[Recorded data]
Lemma decode_encode data bits dbits : decode_loop (encode_loop data bits 0) dbits 0 = Some data.
Proof.
  revert bits dbits. induction data as [data IH] using list_length_ind. intros bits dbits.
  destruct data as [|a [|b [|c data]]]; [done|..].
  - rewrite encode_0. cbn [encode_loop]. change (0 <? 2) with true. cbn iota. do 2 one_digit.
    cbn [decode_loop fmap option_fmap option_map]. f_equal. f_equal. group_byte.
  - rewrite encode_0, encode_2. cbn [encode_loop]. change (0 <? 4) with true. cbn iota. do 3 one_digit.
    cbn [decode_loop fmap option_fmap option_map]. f_equal. f_equal; [group_byte|]. f_equal. group_byte.
  - rewrite encode_0, encode_2, encode_4. do 4 one_digit.
    rewrite (IH data) by (cbn [length]; lia). cbn [fmap option_fmap option_map]. f_equal.
    f_equal; [group_byte|]. f_equal; [group_byte|]. f_equal. group_byte.
Qed.

(** *** The encoded text *)

Definition is_base64url (c : ascii) : bool := 0 <=? base64url_value c.

Lemma emit_alphabet fuel bits k out k' : emit fuel bits k = (out, k') → Forall (λ c, is_base64url c = true) out.
Proof.
  revert k out. induction fuel as [|fuel IH]; intros k out; cbn [emit]; [intros [= <- _]; by constructor|].
  case_if; [|intros [= <- _]; by constructor]. destruct (emit fuel bits (k - 6)) as [o k''] eqn:E. intros [= <- <-].
  constructor; [|by eapply IH]. unfold is_base64url. destruct (alphabet_value _ (digit_range (Z.shiftr bits (k - 6)))) as [-> _].
  pose proof (digit_range (Z.shiftr bits (k - 6))). lia.
Qed.
(** *** [authorize_admin] *)

(** The three uses of the files, and the clock. *)
Definition authorize_admin (sv : Services) (m : option Metrics) (ctx : HttpContext) (f1 f2 f3 : access) (now : Z) :
    Services * option Metrics * HttpContext * bool :=
  let m := add_metric auth_attempts 1 m in
  let ctx := set_json ctx in
  let '(sv, current_admin) := load_effective_admin_config sv f1 in
  match current_admin with
  | None => (sv, add_metric auth_rejected 1 m, not_configured ctx, false)
  | Some admin =>
      if insecure_no_auth admin then (sv, m, set_admin_principal ctx None, true)
      else
        let '(sv, configured) := is_configured sv f2 admin in
        if negb configured then (sv, add_metric auth_rejected 1 m, not_configured ctx, false)
        else
          let '(sv, principal) := verify_principal sv f3 admin (get_header ctx "Authorization") now in
          match principal with
          | None => (sv, add_metric auth_rejected 1 m, respond ctx 401 (resp_err 401 "admin token required"), false)
          | Some p =>
              if negb (has_role p "admin")
              then (sv, add_metric auth_rejected 1 m, respond ctx 403 (resp_err 403 "admin role required"), false)
              else (sv, m, set_admin_principal ctx (Some p), true)
          end
  end.

(** ** The login handler *)

Definition kMaxInFlight : Z := 16.

(** What the handlers share; the throttle and the limiter may be absent. *)
Record LoginShared := mkShared {
  sh_services : Services;
  sh_throttle : option Entries;
  sh_limiter : option Z;            (** [in_flight_] *)
  sh_metrics : option Metrics
}.

Definition with_services (g : LoginShared) (sv : Services) : LoginShared :=
  mkShared sv (sh_throttle g) (sh_limiter g) (sh_metrics g).
Definition with_throttle (g : LoginShared) (m : Entries) : LoginShared :=
  mkShared (sh_services g) (Some m) (sh_limiter g) (sh_metrics g).
Definition with_limiter (g : LoginShared) (n : Z) : LoginShared :=
  mkShared (sh_services g) (sh_throttle g) (Some n) (sh_metrics g).
Definition count (k : metric) (n : Z) (g : LoginShared) : LoginShared :=
  mkShared (sh_services g) (sh_throttle g) (sh_limiter g) (add_metric k n (sh_metrics g)).

(** A request: its context, the configuration it loaded, the parsed body and the
    address it is counted under. *)
Record login_data := mkLoginData { ld_ctx : HttpContext; ld_admin : AdminConfig; ld_req : LoginRequest; ld_ip : bytes }.

Inductive login_pc :=
| LStart (ctx : HttpContext)
| LThrottle (d : login_data)
| LAcquire (d : login_data)
| LLoop (d : login_data) (current : Z)
| LWork (d : login_data)
| LFail (d : login_data)
| LIssue (d : login_data)
| LSuccess (d : login_data) (issued : IssuedToken)
| LCount (d : login_data) (issued : IssuedToken)
| LRelease (ctx : HttpContext)
| LDone (ctx : HttpContext)
| LCrashed.

(** What the environment supplies to a step: the files, the two readings of the
    steady clock, [std::time], and whether a weak exchange fails spuriously. *)
Record login_io := mkLoginIo { io_fs : access; io_now_sweep : Z; io_now : Z; io_time : Z; io_spurious : bool }.

(** The client's address, or a common name for those without one. *)
Definition throttle_key (ctx : HttpContext) : bytes := if beqb (ctx_client_ip ctx) [] then "unknown" else ctx_client_ip ctx.

(** Up to the throttle; a body that overflows the reader's stack ends the process. *)
Definition login_start (stack : nat) (io : login_io) (g : LoginShared) (ctx : HttpContext) : LoginShared * login_pc :=
  let g := count auth_attempts 1 g in
  let ctx := set_json ctx in
  if negb (beqb (ctx_method ctx) "POST") then (g, LDone (method_not_allowed ctx "POST"))
  else
    let '(sv, current_admin) := load_effective_admin_config (sh_services g) (io_fs io) in
    let g := with_services g sv in
    match current_admin with
    | None => (g, LDone (not_configured ctx))
    | Some admin =>
        if bool_decide (accounts admin = []) || beqb (jwt_private_key admin) [] || beqb (jwt_public_key admin) []
        then (g, LDone (not_configured ctx))
        else
          match parse_login_request stack (ctx_body ctx) with
          | Got req _ =>
              match sh_throttle g with
              | None => (g, LDone (respond ctx 503 (resp_err SERVER_ERROR "admin login runtime unavailable")))
              | Some _ => (g, LThrottle (mkLoginData ctx admin req (throttle_key ctx)))
              end
          | Bad error => (g, LDone (respond ctx 400 (resp_err PARAM_ERROR error)))
          | StackOverflow | Exhausted => (g, LCrashed)
          end
    end.

Definition login_throttled (io : login_io) (g : LoginShared) (d : login_data) (m : Entries) : LoginShared * login_pc :=
  let '(m, is_locked) := locked m (io_now_sweep io) (io_now io) (ld_ip d) in
  let g := with_throttle g m in
  if is_locked then (count login_failures 1 (count auth_rejected 1 g), LDone (admin_login_failed (ld_ctx d)))
  else (g, LAcquire d).

Definition too_many (g : LoginShared) (ctx : HttpContext) : LoginShared * login_pc :=
  (count auth_rejected 1 (count auth_work_rejections 1 g),
   LDone (respond (add_header ctx "Retry-After" "1") 429 (resp_err 429 "too many login attempts"))).

(** [try_acquire], and the permit. *)
Definition login_acquire (spurious : bool) (g : LoginShared) (d : login_data) (current in_flight : Z) : LoginShared * login_pc :=
  if current <? kMaxInFlight then
    if (in_flight =? current) && negb spurious
    then (count auth_in_flight 1 (with_limiter g (wrap64 (current + 1))), LWork d)
    else (g, LLoop d in_flight)
  else too_many g (ld_ctx d).

(** On a worker: the configuration is checked afresh, the password against the
    configuration that was loaded first. *)
Definition login_work (io : login_io) (g : LoginShared) (d : login_data) : LoginShared * login_pc :=
  let '(sv, configured) := is_configured (sh_services g) (io_fs io) (ld_admin d) in
  let g := with_services g sv in
  if negb configured then (count auth_rejected 1 g, LRelease (not_configured (ld_ctx d)))
  else if negb (verify_admin_password (ld_admin d) (lg_username (ld_req d)) (lg_password (ld_req d)))
  then (count login_failures 1 g, LFail d)
  else (g, LIssue d).

Definition login_issue (io : login_io) (g : LoginShared) (d : login_data) : LoginShared * login_pc :=
  let '(sv, issued) := issue_token (sh_services g) (io_fs io) (ld_admin d) (lg_username (ld_req d)) (io_time io) in
  let g := with_services g sv in
  match issued with
  | None => (count auth_rejected 1 g, LRelease (respond (ld_ctx d) 503 (resp_err SERVER_ERROR "admin token signer is unavailable")))
  | Some issued => (g, LSuccess d issued)
  end.

Definition login_ok (ctx : HttpContext) (issued : IssuedToken) : HttpContext :=
  respond ctx 200 (resp_ok ("{" ++ quoted "token" ++ ":" ++ quoted (json_escape (token issued)) ++ "," ++
    quoted "expires_in" ++ ":" ++ to_string (expires_in issued) ++ "}")).

(** The metric of locked addresses, and the success. *)
Definition login_count (io : login_io) (g : LoginShared) (d : login_data) (issued : IssuedToken) (m : Entries) : LoginShared * login_pc :=
  let g := mkShared (sh_services g) (sh_throttle g) (sh_limiter g)
    (store_metric throttle_locked_ips (Z.of_nat (locked_entries m (io_now io))) (sh_metrics g)) in
  (count login_successes 1 g, LRelease (login_ok (ld_ctx d) issued)).

(** [~AdminAuthWorkPermit] *)
Definition permit_released (g : LoginShared) (n : Z) : LoginShared := count auth_in_flight (-1) (with_limiter g (fetch_sub1 n)).

Definition login_step (stack : nat) (io : login_io) (g : LoginShared) (p : login_pc) : option (LoginShared * login_pc) :=
  match p with
  | LStart ctx => Some (login_start stack io g ctx)
  | LThrottle d => login_throttled io g d <$> sh_throttle g
  | LAcquire d =>
      match sh_limiter g with
      | None => Some (too_many g (ld_ctx d))
      | Some in_flight => Some (g, LLoop d in_flight)
      end
  | LLoop d current => login_acquire (io_spurious io) g d current <$> sh_limiter g
  | LWork d => Some (login_work io g d)
  | LFail d => (λ m, (with_throttle g (record_failure m (io_now_sweep io) (io_now io) (ld_ip d)), LRelease (admin_login_failed (ld_ctx d)))) <$> sh_throttle g
  | LIssue d => Some (login_issue io g d)
  | LSuccess d issued => (λ m, (with_throttle g (record_success m (ld_ip d)), LCount d issued)) <$> sh_throttle g
  | LCount d issued => login_count io g d issued <$> sh_throttle g
  | LRelease ctx => (λ n, (permit_released g n, LDone ctx)) <$> sh_limiter g
  | LDone _ | LCrashed => None
  end.

(** ** The store shows the files as they are *)

(** A file whose stamp is the same has not changed. *)
Definition unchanged (v0 v : fs_view) : Prop :=
  ∀ p, stamp_file v0 p = stamp_file v p → fs_exists v0 p = fs_exists v p ∧ fs_read v0 p = fs_read v p.

Definition ini_files (base : bytes) : list bytes := [config_sync_ini base; local_ini base].

Definition same_on (v0 v : fs_view) (paths : list bytes) : Prop :=
  ∀ p, p ∈ paths → fs_exists v0 p = fs_exists v p ∧ fs_read v0 p = fs_read v p.

Lemma stamp_path v p : st_path (stamp_file v p) = p.
Proof. unfold stamp_file. repeat case_match; done. Qed.

(** Equal stamps are stamps of the same files. *)
Lemma stamps_same v0 v l0 l : stamp_file v0 <$> l0 = stamp_file v <$> l → unchanged v0 v → l0 = l ∧ same_on v0 v l.
Proof.
  intros Heq Hun. assert (l0 = l) as ->.
  { apply (f_equal (fmap st_path)) in Heq. rewrite <- !list_fmap_compose in Heq. unfold compose in Heq.
    erewrite (list_fmap_ext (λ x, st_path (stamp_file v0 x)) id), (list_fmap_ext (λ x, st_path (stamp_file v x)) id) in Heq
      by (intros; apply stamp_path).
    by rewrite !list_fmap_id in Heq. }
  split; [done|]. intros p Hp. apply Hun. apply list_elem_of_lookup in Hp as [i Hi].
  apply (f_equal (lookup i)) in Heq. rewrite !list_lookup_fmap, Hi in Heq. by injection Heq.
Qed.

Lemma load_files_same v0 v cfg any files : same_on v0 v files.*2 → load_local_files v0 cfg any files = load_local_files v cfg any files.
Proof.
  revert cfg any. induction files as [|[name path] rest IH]; intros cfg any Hs; [done|]. cbn [load_local_files].
  destruct (Hs path) as [-> ->]; [left|]. assert (same_on v0 v rest.*2) as Hr by (intros p Hp; apply Hs; by right).
  case_if; [by apply IH|]. destruct (load_file _ _) as [[] cfg']; [by apply IH|done].
Qed.

Lemma load_config_same base v0 v fb : base ≠ [] → same_on v0 v (ini_files base) → load_config base v0 fb = load_config base v fb.
Proof.
  intros Hb Hs. unfold load_config, load_local_admin_config. rewrite (proj2 (beqb_ne base [])) by done.
  by rewrite (load_files_same v0 v).
Qed.

Lemma load_pem_same base v0 v admin value : base ≠ [] → value = jwt_private_key admin ∨ value = jwt_public_key admin →
  same_on v0 v (key_files base admin) → load_pem_or_file v0 value base = load_pem_or_file v value base.
Proof.
  intros Hb Hv Hs. unfold load_pem_or_file. destruct (beqb value []) eqn:E1; [done|]. destruct (has_pem value) eqn:E2; [done|].
  rewrite (proj2 (beqb_ne base [])) by done. cbn [negb andb].
  destruct (Hs (if is_relative value then path_append base value else value)) as [_ ->]; [|done].
  apply list_elem_of_fmap. exists value. split; [done|]. apply list_elem_of_filter. rewrite E1, E2. split; [done|].
  destruct Hv as [->| ->]; [left|right; left].
Qed.

(** What a load depends on: the two files, and the key files they name. *)
Lemma load_locked_same base v0 v fb : base ≠ [] → same_on v0 v (ini_files base) →
  (sn_loaded (load_locked base v0 fb) = true → same_on v0 v (key_files base (sn_config (load_locked base v0 fb)))) →
  load_locked base v0 fb = load_locked base v fb.
Proof.
  intros Hb Hini Hkeys. unfold load_locked in *. rewrite <- (load_config_same base v0 v) by done.
  destruct (load_config base v0 fb) as [error|admin]; [done|].
  assert (same_on v0 v (key_files base admin)) as Hk.
  { destruct (if beqb (default [] (load_pem_or_file v0 (jwt_public_key admin) base)) [] then _ else _) as [vf e]. by apply Hkeys. }
  rewrite (load_pem_same base v0 v admin (jwt_private_key admin)), (load_pem_same base v0 v admin (jwt_public_key admin)) by auto.
  done.
Qed.

(** The snapshot is the load of an earlier view, with the stamps of that view. *)
Definition cached (base : bytes) (fb : option AdminConfig) (vs : list fs_view) (st : AdminCredentialStore) : Prop :=
  config_base st = base ∧
  (∀ snap, snapshot_ st = Some snap → ∃ v0 keys, v0 ∈ vs ∧ snap = load_locked base v0 fb ∧
     stored_stamp st = stamp_file v0 <$> ini_files base ++ keys).

Lemma snapshot_cached base fb vs st v : base ≠ [] → cached base fb vs st → cached base fb (vs ++ [v]) (snapshot st (v, v) fb).1.
Proof.
  intros Hb [Hbase Hc]. unfold snapshot, source_stamp_locked. cbn [fst snd]. rewrite Hbase, (proj2 (beqb_ne base [])) by done.
  destruct (snapshot_ st) as [snap|] eqn:Es; [case_bool_decide|]; cbn [fst].
  - split; [done|]. intros snap'. rewrite Es. intros [= <-]. destruct (Hc snap eq_refl) as (v0 & keys & Hv0 & ?).
    exists v0, keys. rewrite elem_of_app. auto.
  - split; [done|]. cbn [snapshot_ stored_stamp]. intros snap' [= <-].
    eexists v, _. rewrite elem_of_app, list_elem_of_singleton. split; [by right|]. split; reflexivity.
  - split; [done|]. cbn [snapshot_ stored_stamp]. intros snap' [= <-].
    exists v, []. rewrite elem_of_app, list_elem_of_singleton. split; [by right|]. split; reflexivity.
Qed.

What the task asks - For the string "false", report how many lines of the records contain it, giving the number only.

Exercise answer - 4